Norwegian fertiliser giant Yara says donors urgently need to close the UN's $10 billion food programme funding gap to avoid a catastrophe as sanctions on Russian fertilisers and Ukraine's grain export problems have created an extreme global shock.

"The world has realised that food can be a weapon and it is being currently used," Svein Tore Holsether, chief executive of Yara International, one of the world's largest suppliers of plant nutrients, told Reuters on the sidelines of the World Economic Forum in Davos.


He said the direct impact of Russian sanctions has removed at least 15 per cent of global fertiliser supply and the indirect impact was even more severe due to disruptions of supply chains and the impact of gas price rises.

"We need to work on an emergency response for the most vulnerable.
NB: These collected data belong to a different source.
Lemma attempts_facts (todo : list Z) :
  NoDup todo ->
  forall (p : text * text) (s : state),
  exists evs,
    loop_facts w max_attempts (cfg_sample_pdf cfg) (cfg_parser_path cfg)
      (test_file_of target)
      (path_join artifacts_dir (path_name (cfg_parser_path cfg))) todo
      (attempts w target cfg max_attempts headers todo p s).1 s
      (attempts w target cfg max_attempts headers todo p s).2 evs.
Proof.
  induction todo as [|a rest IH]; intros Hnd p s.
  - exists []. unfold loop_facts. simpl. rewrite app_nil_r.
    repeat split; try constructor; try reflexivity; try lia;
      try (intros [? []]); try easy;
      match goal with H : exists _, False |- _ => destruct H as [_ []] end.
  - apply NoDup_cons in Hnd as [Hnotin Hnd].
    destruct (attempt_body_facts w target cfg max_attempts headers Hpt Hat Hpdf a p s)
      as [evs1 H1].
    cbn [attempts]. unfold bind.
    destruct (attempt_body w target cfg max_attempts headers a p s) as [[v|h] s1].
    + destruct (IH Hnd v s1) as [evs2 H2].
      destruct (attempts w target cfg max_attempts headers rest v s1) as [r s2].
      cbn [fst snd] in *.
      destruct H1 as (Hlog1 & Hdisk1 & Hok1 & Hsite1 & Hval & _ & _ & _ & _ & Htrue1 & Hwr1).
      destruct (Hval v eq_refl) as (Hne & Hnf1 & Hfail1).
      destruct (no_fallback_counts _ Hnf1) as (Z1 & Z2 & Z3 & Z4 & Z5).
      destruct H2 as (Hlog2 & Hdisk2 & Hok2 & Hsite2 & Hcnt2 & Hfalse2 & Hsyn2 & Hwr2 & Hlast2 & _).
      exists (evs1 ++ evs2). unfold loop_facts.
      rewrite !count_app, Z1, Z2, Z3, Z4, Z5, Hnf1. cbn [Nat.add].
      split; [rewrite Hlog2, Hlog1, app_assoc; reflexivity|].
      split; [rewrite Hdisk2, Hdisk1, replay_app; reflexivity|].
      split; [apply Forall_app; split; assumption|].
      split; [apply Forall_app; split;
              [eapply ev_site_weaken; [|exact Hsite1]; intros n <-; left; reflexivity
              |eapply ev_site_weaken; [|exact Hsite2]; intros n Hn; right; exact Hn]|].
      split; [exact Hcnt2|].
      split.
      { intros [d Hin]. apply in_app_or in Hin as [Hin|Hin].
        - exfalso. apply Hne. exact (site_of_in _ _ _ Hsite1 Hin).
        - destruct Hfalse2 as [[Hc | [Hz He]] Hh]; [exists d; exact Hin | |].
          + split; [left; exact Hc | exact Hh].
          + split; [right; split; [exact Hz|] | exact Hh].
            apply ended_in_candidate_app. rewrite <- Hlog1. exact He. }
      split.
      { intros c e Hin. apply in_app_or in Hin as [Hin|Hin].
        - exfalso. apply Hne. exact (site_of_in _ _ _ Hsite1 Hin).
        - destruct (Hsyn2 c e Hin) as (Hr & Hd & Hnf2 & pre & m & sp & up & st & Hevs).
          split; [exact Hr|]. split; [exact Hd|]. split; [exact Hnf2|].
          exists (evs1 ++ pre), m, sp, up, st. rewrite Hevs, app_assoc. reflexivity. }
      split.
      { destruct Hwr1 as (Hw1 & Hs1 & Hc1). destruct Hwr2 as (Hw2 & Hs2 & Hc2).
        assert (Hkeep : count (writes_to (test_file_of target)) evs1 = 0%nat ->
                        disk s1 !! test_file_of target = disk s !! test_file_of target).
        { intros Hz. rewrite Hdisk1. apply replay_no_write, Hz. }
        split; [|split].
        - destruct (decide (1 <= count (writes_to (test_file_of target)) evs1)%nat) as [Hge|Hlt].
          + rewrite (Hs2 (Hc1 Hge)). lia.
          + lia.
        - intros Hs. rewrite (Hs1 Hs). rewrite Hs2; [reflexivity|].
          rewrite Hkeep; [exact Hs | exact (Hs1 Hs)].
        - intros Hge.
          destruct (decide (1 <= count (writes_to (test_file_of target)) evs2)%nat) as [Hge2|Hlt2].
          + exact (Hc2 Hge2).
          + rewrite Hdisk2, replay_no_write by lia. apply Hc1. lia. }
      split.
      { intros m Hm Hfm x Hx.
        destruct Hx as [<-|Hx]; [apply attempt_failed_app_l, Hfail1|].
        apply attempt_failed_app_r.
        assert (Hm' : last rest = Some m).
        { destruct rest as [|b rest']; [destruct Hx|]. exact Hm. }
        apply (Hlast2 m Hm'); [|exact Hx].
        apply attempt_failed_app in Hfm as [Hf|Hf]; [|exact Hf].
        exfalso. apply Hnotin.
        rewrite (attempt_failed_site _ _ _ Hsite1 Hf).
        eapply last_Some_elem_of, Hm'. }
      { intros a0 rest0 Heq [d Hin]. injection Heq as <- <-.
        apply in_app_or in Hin as [Hin|Hin].
        - destruct Htrue1 as [Hr _]; [exists d; exact Hin | discriminate Hr].
        - exfalso. apply Hnotin. apply list_elem_of_In.
          exact (site_of_in _ _ _ Hsite2 Hin). }
    + cbn [fst snd] in *.
      destruct H1 as (Hlog1 & Hdisk1 & Hok1 & Hsite1 & _ & _ & Hcnt1 & Hfalse1 & Hsyn1 & Htrue1 & Hwr1).
      exists evs1. unfold loop_facts.
      split; [exact Hlog1|]. split; [exact Hdisk1|]. split; [exact Hok1|].
      split; [eapply ev_site_weaken; [|exact Hsite1]; intros n <-; left; reflexivity|].
      split; [exact Hcnt1|].
      split.
      { intros [d Hin]. pose proof (site_of_in _ _ _ Hsite1 Hin) as Ha. simpl in Ha.
        subst a. destruct Hfalse1 as [[Hc | [Hz He]] _]; [exists d; exact Hin | reflexivity | |].
        - split; [left; exact Hc | exists h; reflexivity].
        - split; [right; split; [exact Hz|] | exists h; reflexivity].
          apply (ended_in_candidate_halt (A:=text * text)). exact He. }
      split.
      { intros c e Hin. pose proof (site_of_in _ _ _ Hsite1 Hin) as Ha. simpl in Ha.
        subst a. destruct (Hsyn1 c e Hin eq_refl) as (Hr & Hd & Hnf & m & sp & up & st & Hevs).
        injection Hr as ->.
        split; [reflexivity|]. split; [exact Hd|]. split; [exact Hnf|].
        exists [], m, sp, up, st. exact Hevs. }
      split; [exact Hwr1|].
      split.
      { intros m Hm Hfm x Hx.
        pose proof (attempt_failed_site _ _ _ Hsite1 Hfm) as Ha. subst m.
        destruct Hx as [<-|Hx]; [exact Hfm|].
        exfalso. apply Hnotin.
        destruct rest as [|b rest']; [destruct Hx|].
        eapply last_Some_elem_of. exact Hm. }
      { intros a0 rest0 Heq Hin. injection Heq as <- <-.
        destruct (Htrue1 Hin) as (Hr & Hrest). injection Hr as ->.
        split; [reflexivity | exact Hrest]. }
Qed.

End Loop.



Lemma bank_config_lookup (target : string) (cfg : bank_cfg) :
  BANK_CONFIG !! target = Some cfg -> target = "icici"%string /\ cfg = icici_cfg.
Proof.
  unfold BANK_CONFIG. intros H. apply lookup_singleton_Some in H as [<- <-].
  split; reflexivity.
Qed.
For that we urgently need to unlock funds of the world food programme (WFP), which has a $10bn funding gap," he said.

David Beasley, the executive director of the United Nations World Food Programme, said this month even before the war in Ukraine some 276 million people were hungry globally.

WFP is believed to face a $10bn (£8bn) fund shortage as food prices, fuel and shipping costs are skyrocketing while donors such as oil-rich Gulf countries are not contributing agreed funds.

Some 25 million tonnes of corn and grains are stuck in Black Sea ports because of the war in the Ukraine and Russian grains and fertilisers exports are also disrupted by sanctions.

"Currently, we have an extreme combination of events when food supplies are going down, fertilisers supplies are doing down, gas supplies are going down and prices for gas and fertilisers are rising," said Holsether.

Global fertiliser production depends heavily on natural gas and the EU receives 40 per cent of its gas from Russia.

In March, Yara curtailed its ammonia and urea output due to the surge in gas prices but has fully restored production since.

"We need to build a system that is less reliant on Russia and is more green including by using renewable energy for fertiliser production," said Holsether.

The UN classifies over half a million people in Ethiopia, southern Madagascar, South Sudan and Yemen in the most severe phase of acute food insecurity.

Africa generally features among the most severely hit regions. Yara has donated 18,000 tonnes of fertilisers to Ghana and agreed another 40,000 tonnes of delivery, expecting that with the donated part the average price will come down.